(** * agents-js: the turn pipeline and its collaborators

  A shallow embedding of the core of the voice-agent pipeline
  (src/core/sentence-splitter.ts, barge-in.ts, context-manager.ts and
  the Pipeline class), of the turn detector and of the queue of the
  room memory, together with the properties of
  its specification.

  JavaScript strings are sequences of UTF-16 code units; they are
  modelled as [list N].  Objects with mutable fields become records
  that are passed explicitly; asynchronous code is cut at its
  suspension points ([await]) and driven by the events of its
  environment. *)

From Stdlib Require Import ZArith NArith List Bool Lia String Ascii.
From stdpp Require Import base option list.

Local Open Scope nat_scope.

(** ** JavaScript strings *)

Module Js.

Abbreviation jsstring := (list N).

(** A literal of the source, character by character (ASCII only). *)
Definition str (s : string) : jsstring :=
  List.map N_of_ascii (list_ascii_of_string s).

(** The double quote, written by its code unit. *)
Definition dquote : N := 34%N.

(** ECMAScript WhiteSpace and LineTerminator code units: the set that
    [String.prototype.trim] removes and that [\s] matches. *)
Definition is_space (c : N) : bool :=
  ((9 <=? c) && (c <=? 13) || (c =? 32) || (c =? 160) || (c =? 5760)
   || (8192 <=? c) && (c <=? 8202) || (c =? 8232) || (c =? 8233)
   || (c =? 8239) || (c =? 8287) || (c =? 12288) || (c =? 65279))%N.

(** [\w]: ASCII letters, digits and the underscore. *)
Definition is_word (c : N) : bool :=
  ((48 <=? c) && (c <=? 57) || (65 <=? c) && (c <=? 90)
   || (c =? 95) || (97 <=? c) && (c <=? 122))%N.

Fixpoint drop_while {A} (p : A -> bool) (l : list A) : list A :=
  match l with
  | [] => []
  | x :: l' => if p x then drop_while p l' else l
  end.

Fixpoint take_while {A} (p : A -> bool) (l : list A) : list A :=
  match l with
  | [] => []
  | x :: l' => if p x then x :: take_while p l' else []
  end.

Definition trimStart (s : jsstring) : jsstring := drop_while is_space s.
Definition trimEnd (s : jsstring) : jsstring :=
  rev (drop_while is_space (rev s)).
Definition trim (s : jsstring) : jsstring := trimEnd (trimStart s).

(** Truthiness of a string: the empty string is falsy. *)
Definition truthy (s : jsstring) : bool :=
  match s with [] => false | _ => true end.

(** [s.includes(sub)] *)
Fixpoint startsWith (sub s : jsstring) : bool :=
  match sub, s with
  | [], _ => true
  | a :: sub', b :: s' => (a =? b)%N && startsWith sub' s'
  | _ :: _, [] => false
  end.

Fixpoint includes (s sub : jsstring) : bool :=
  startsWith sub s ||
  match s with
  | [] => false
  | _ :: s' => includes s' sub
  end.

(** [sub] occurs in [s]. *)
Definition substring (sub s : jsstring) : Prop :=
  exists pre post, s = pre ++ sub ++ post.
(** The body of the loop of [send_messages] for the object loaded from
    row [i]. *)
Definition dispatch (key domain sender : string) (to_override : option string)
    (im : nat * Message) (st : state W) : result unit * state W :=
  let message := im.2 in
  let to := recipient message in
  let msg := "sending " +:+ str_id (id message) +:+ " to " +:+ to in
  let '(msg, to) :=
    match truthy to_override with
    | Some to_override => (msg +:+ " (overriding to " +:+ to_override +:+ ")", to_override)
    | None => (msg, to)
    end in
  let msg := msg +:+ ": " +:+ subject message in
  let log1 := (log st ++ [Info msg])%list in
  let req := {| url := "https://api.mailgun.net/v3/" +:+ domain +:+ "/messages";
                auth := ("api", key);
                data_from := sender; data_to := to;
                data_subject := subject message; data_html := body message |} in
  let '(answer, w1) := post req (world st) in
  let posted1 := (posted st ++ [(req, answer)])%list in
  match answer with
  | Raise x =>
      (Raise x, {| db_session := db_session st; world := w1; posted := posted1; log := log1 |})
  | Ok response =>
      if ok response then
        let '(now, w2) := utcnow w1 in
        let message := with_status message "sent" (Some now) in
        (Ok tt, {| db_session := commit (add message (store im.1 message (db_session st)));
                   world := w2; posted := posted1; log := log1 |})
      else
        let message := with_status message "failed" (sent_at message) in
        (Ok tt, {| db_session := commit (add message (store im.1 message (db_session st)));
                   world := w1; posted := posted1;
                   log := (log1 ++ [Error ("failed to send " +:+ str_id (id message)
                                           +:+ " to " +:+ to +:+ ": "
                                           +:+ content response)])%list |})
  end.

(** `for message in query:` *)
Fixpoint deliver (key domain sender : string) (to_override : option string)
    (loaded : list (nat * Message)) (st : state W) : result unit * state W :=
  match loaded with
  | [] => (Ok tt, st)
  | im :: loaded' =>
      match dispatch key domain sender to_override im st with
      | (Ok _, st') => deliver key domain sender to_override loaded' st'
      | (Raise x, st') => (Raise x, st')
      end
  end.

Definition send_messages (key domain sender : string) (to_override : option string)
    (limit : nat) (st : state W) : result unit * state W :=
  deliver key domain sender to_override (query (db_session st) limit) st.
End Queue.

(** The request that [dispatch] posts for a message: addressed to the
    override when one is configured, to the recipient otherwise. *)
Definition request_for (key domain sender : string) (to_override : option string)
    (m : Message) : request :=
  {| url := "https://api.mailgun.net/v3/" +:+ domain +:+ "/messages";
     auth := ("api", key);
     data_from := sender;
     data_to := default (recipient m) (truthy to_override);
     data_subject := subject m;
     data_html := body m |}.

(** What an answer of the mail service makes of a message. *)
Definition outcome (m : Message) (a : response) (m' : Message) : Prop :=
  if ok a then ∃ t, m' = with_status m "sent" (Some t)
  else m' = with_status m "failed" (sent_at m).

(** The object loaded from row [i] has been written back to the table
    [rows'] as the answer [a] commands. *)
Definition processed (rows' : list Message) (im : nat * Message) (a : response) : Prop :=
  ∃ m', rows' !! im.1 = Some m' ∧ outcome im.2 a m'.

(** A session as `session_factory()` hands it to [send_messages]:
    nothing pending, and every row of the table with its id. *)
Definition stored (s : session) : bool :=
  bool_decide (pending s = [])
  && forallb (fun m => bool_decide (is_Some (id m))) (rows s).

(** A mail service that answers from a script, and a clock that
    ticks. *)
Record scripted : Type := { answers : list (result response); clock : Z }.
Lemma getLocalGraph_component_witness :
  let center := {| id := str "A.md"; label := str "A"; links := 1;
                   outlinks := 1; backlinks := 0 |} in
  exists n, walk (edges (getGraph chainABC)) (id center) n (str "C.md").
Proof.
  intros center.
  assert (Hd : (Z.of_nat (length (nodes (getGraph chainABC))) <= 3)%Z)
    by (vm_compute; discriminate).
  assert (Hc : findCenter (getGraph chainABC) (withMd (str "A")) = Some center)
    by (vm_compute; reflexivity).
  refine (proj1 (proj1 (getLocalGraph_component chainABC (str "A") 3 center Hd Hc)
                   (str "C.md")) _).
  vm_compute. right. right. now left.
Defined.

(** ** writing a link and reading it back *)

(** A greedy run stops before a character it excludes, when what
    follows matches there. *)
Lemma starNot_greedy (A : Type) (ex : list ascii) (p : jstring) (c : ascii)
    (s : jstring) (k : jstring -> option A) (r : A) :
  Forall (fun x => chr_in x ex = false) p -> chr_in c ex = true ->
  k (c :: s) = Some r -> starNot ex (p ++ c :: s) k = Some r.
Proof.
  intros Hp Hc Hk. induction Hp as [|x p Hx Hp IH]; simpl.
  - now rewrite Hc.
  - now rewrite Hx, IH.
Qed.

(** A greedy run fails when what follows fails at its end and cannot
    start with a character of the run. *)
Lemma starNot_none (A : Type) (ex : list ascii) (p : jstring) (c : ascii)
    (s : jstring) (k : jstring -> option A) :
  Forall (fun x => chr_in x ex = false) p -> chr_in c ex = true ->
  (forall x s', chr_in x ex = false -> k (x :: s') = None) ->
  k (c :: s) = None -> starNot ex (p ++ c :: s) k = None.
Proof.
  intros Hp Hc Hrun Hk. induction Hp as [|x p Hx Hp IH]; simpl.
  - now rewrite Hc.
  - rewrite Hx, IH. now apply Hrun.
Qed.

Lemma execAll_skip (r : regex) (n : nat) (s : jstring) :
  length s <= n -> execAll r n s = [].
Proof.
  revert n. induction s as [|c s IH]; intros n H; [reflexivity|].
  simpl in H. destruct n as [|n]; [lia|]. simpl. apply IH. lia.
Qed.

(** A match at the head of a text that uses it up is the only match. *)
Lemma execAll_whole (r : regex) (s : jstring) (cs : captures) :
  s <> [] -> matchHere r s = Some (cs, []) -> execAll r 0 s = [cs].
Proof.
  intros Hs M. destruct s as [|c s]; [contradiction|]. cbn [execAll]. rewrite M.
  f_equal. apply execAll_skip. simpl. lia.
Qed.

Lemma wikilink_matchHere (name rest : jstring) :
  name <> [] -> Forall (fun c => chr_in c (str "]|#") = false) name ->
  matchHere WIKILINK_PATTERN (str "[[" ++ name ++ str "]]" ++ rest)
  = Some ([(1, name)], rest).
Proof.
  intros Hne F. destruct name as [|c name]; [contradiction|].
  inversion F as [|? ? Hc Hn]; subst.
  unfold matchHere, WIKILINK_PATTERN.
  cbn [str String.list_ascii_of_string lit app rmatch Ascii.eqb Bool.eqb] in *.
  rewrite Hc.
  erewrite starNot_greedy; [reflexivity|exact Hn|reflexivity|].
  cbn [rmatch Ascii.eqb Bool.eqb].
  change (c :: name ++ "]"%char :: "]"%char :: rest)
    with ((c :: name) ++ (str "]]" ++ rest)).
  change ("]"%char :: "]"%char :: rest) with (str "]]" ++ rest).
  now rewrite firstn_prefix.
Qed.

Lemma wikilink_alias_matchHere (name al rest : jstring) :
  name <> [] -> Forall (fun c => chr_in c (str "]|#") = false) name ->
  Forall (fun c => chr_in c (str "]") = false) al ->
  matchHere WIKILINK_PATTERN (str "[[" ++ name ++ str "|" ++ al ++ str "]]" ++ rest)
  = Some ([(2, al); (1, name)], rest).
Proof.
  intros Hne F Fa. destruct name as [|c name]; [contradiction|].
  inversion F as [|? ? Hc Hn]; subst.
  unfold matchHere, WIKILINK_PATTERN.
  cbn [str String.list_ascii_of_string lit app rmatch Ascii.eqb Bool.eqb] in *.
  rewrite Hc.
  erewrite starNot_greedy; [reflexivity|exact Hn|reflexivity|].
  cbn [rmatch Ascii.eqb Bool.eqb].
  erewrite starNot_greedy; [|exact Fa|reflexivity|].
  - reflexivity.
  - cbn [rmatch Ascii.eqb Bool.eqb].
    change (c :: name ++ "|"%char :: al ++ "]"%char :: "]"%char :: rest)
      with ((c :: name) ++ (str "|" ++ al ++ str "]]" ++ rest)).
    change ("|"%char :: al ++ "]"%char :: "]"%char :: rest)
      with (str "|" ++ al ++ str "]]" ++ rest).
    rewrite firstn_prefix.
    change (al ++ "]"%char :: "]"%char :: rest) with (al ++ (str "]]" ++ rest)).
    change ("]"%char :: "]"%char :: rest) with (str "]]" ++ rest).
    now rewrite firstn_prefix.
Qed.

(** A text that holds no closing bracket but for two at its end has no
    inline link. *)
Lemma markdown_none (p : jstring) :
  Forall (fun c => chr_in c (str "]") = false) p ->
  execAll MARKDOWN_LINK_PATTERN 0 (p ++ str "]]") = [].
Proof.
  intros F. induction F as [|x p Hx F IH]; [reflexivity|].
  cbn [app execAll]. rewrite IH.
  assert (M : matchHere MARKDOWN_LINK_PATTERN (x :: p ++ str "]]") = None).
  { unfold matchHere, MARKDOWN_LINK_PATTERN. cbn [rmatch].
    destruct (Ascii.eqb "[" x); [|reflexivity].
    apply starNot_none; [exact F|reflexivity| |reflexivity].
    intros y s' Hy. cbn [str String.list_ascii_of_string lit rmatch].
    unfold chr_in in Hy. simpl in Hy. apply orb_false_iff in Hy as [Hy _].
    rewrite Ascii.eqb_sym in Hy. now rewrite Hy. }
  now rewrite M.
Qed.

(** Reading back a bracket link, for a name and an alias of ASCII
    characters.  The text [[[name]]] gives one raw link: its target is
    the trimmed name, with [.md] appended when absent, and it has no
    alias.  The text [[[name|alias]]] gives the same target, and the
    trimmed alias when that is not empty. *)
Theorem wikilink_roundtrip (name al : jstring) :
  isAscii name = true -> isAscii al = true ->
  name <> [] -> Forall (fun c => chr_in c (str "]|#") = false) name ->
  Forall (fun c => chr_in c (str "]") = false) al ->
  extractLinks (str "[[" ++ name ++ str "]]")
  = [ {| target := withMd (trim name); alias := None |} ]
  /\ extractLinks (str "[[" ++ name ++ str "|" ++ al ++ str "]]")
     = [ {| target := withMd (trim name); alias := setIfTruthy (Some (trim al)) |} ].
Proof.
  intros _ _ Hne F Fa.
  assert (Fn : Forall (fun c => chr_in c (str "]") = false) name).
  { eapply Forall_impl; [|exact F]. intros c Hc. unfold chr_in in *. simpl in *.
    apply orb_false_iff in Hc as [Hc _]. now rewrite Hc. }
  assert (T : truthy name = true) by (now destruct name).
  split; unfold extractLinks.
  - replace (execAll MARKDOWN_LINK_PATTERN 0 (str "[[" ++ name ++ str "]]")) with (@nil captures).
    + pose proof (wikilink_matchHere name [] Hne F) as M. rewrite app_nil_r in M.
      erewrite execAll_whole; [|cbn; discriminate|exact M].
      cbn [flat_map wikilinkOf capture Nat.eqb option_map app]. now rewrite T.
    + symmetry. apply (markdown_none (str "[[" ++ name)).
      repeat constructor. exact Fn.
  - replace (execAll MARKDOWN_LINK_PATTERN 0 (str "[[" ++ name ++ str "|" ++ al ++ str "]]"))
      with (@nil captures).
    + pose proof (wikilink_alias_matchHere name al [] Hne F Fa) as M.
      rewrite app_nil_r in M.
      erewrite execAll_whole; [|cbn; discriminate|exact M].
      cbn [flat_map wikilinkOf capture Nat.eqb option_map app]. now rewrite T.
    + symmetry.
      pose proof (markdown_none (str "[[" ++ name ++ str "|" ++ al)) as N.
      rewrite <- !app_assoc in N. apply N.
      repeat constructor. apply Forall_app. split; [exact Fn|]. now constructor.
Qed.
......
### Directions for this task
When a line in the listing above holds "Hrun", include it in the tally; report only the tally.

### Result of the exercise
2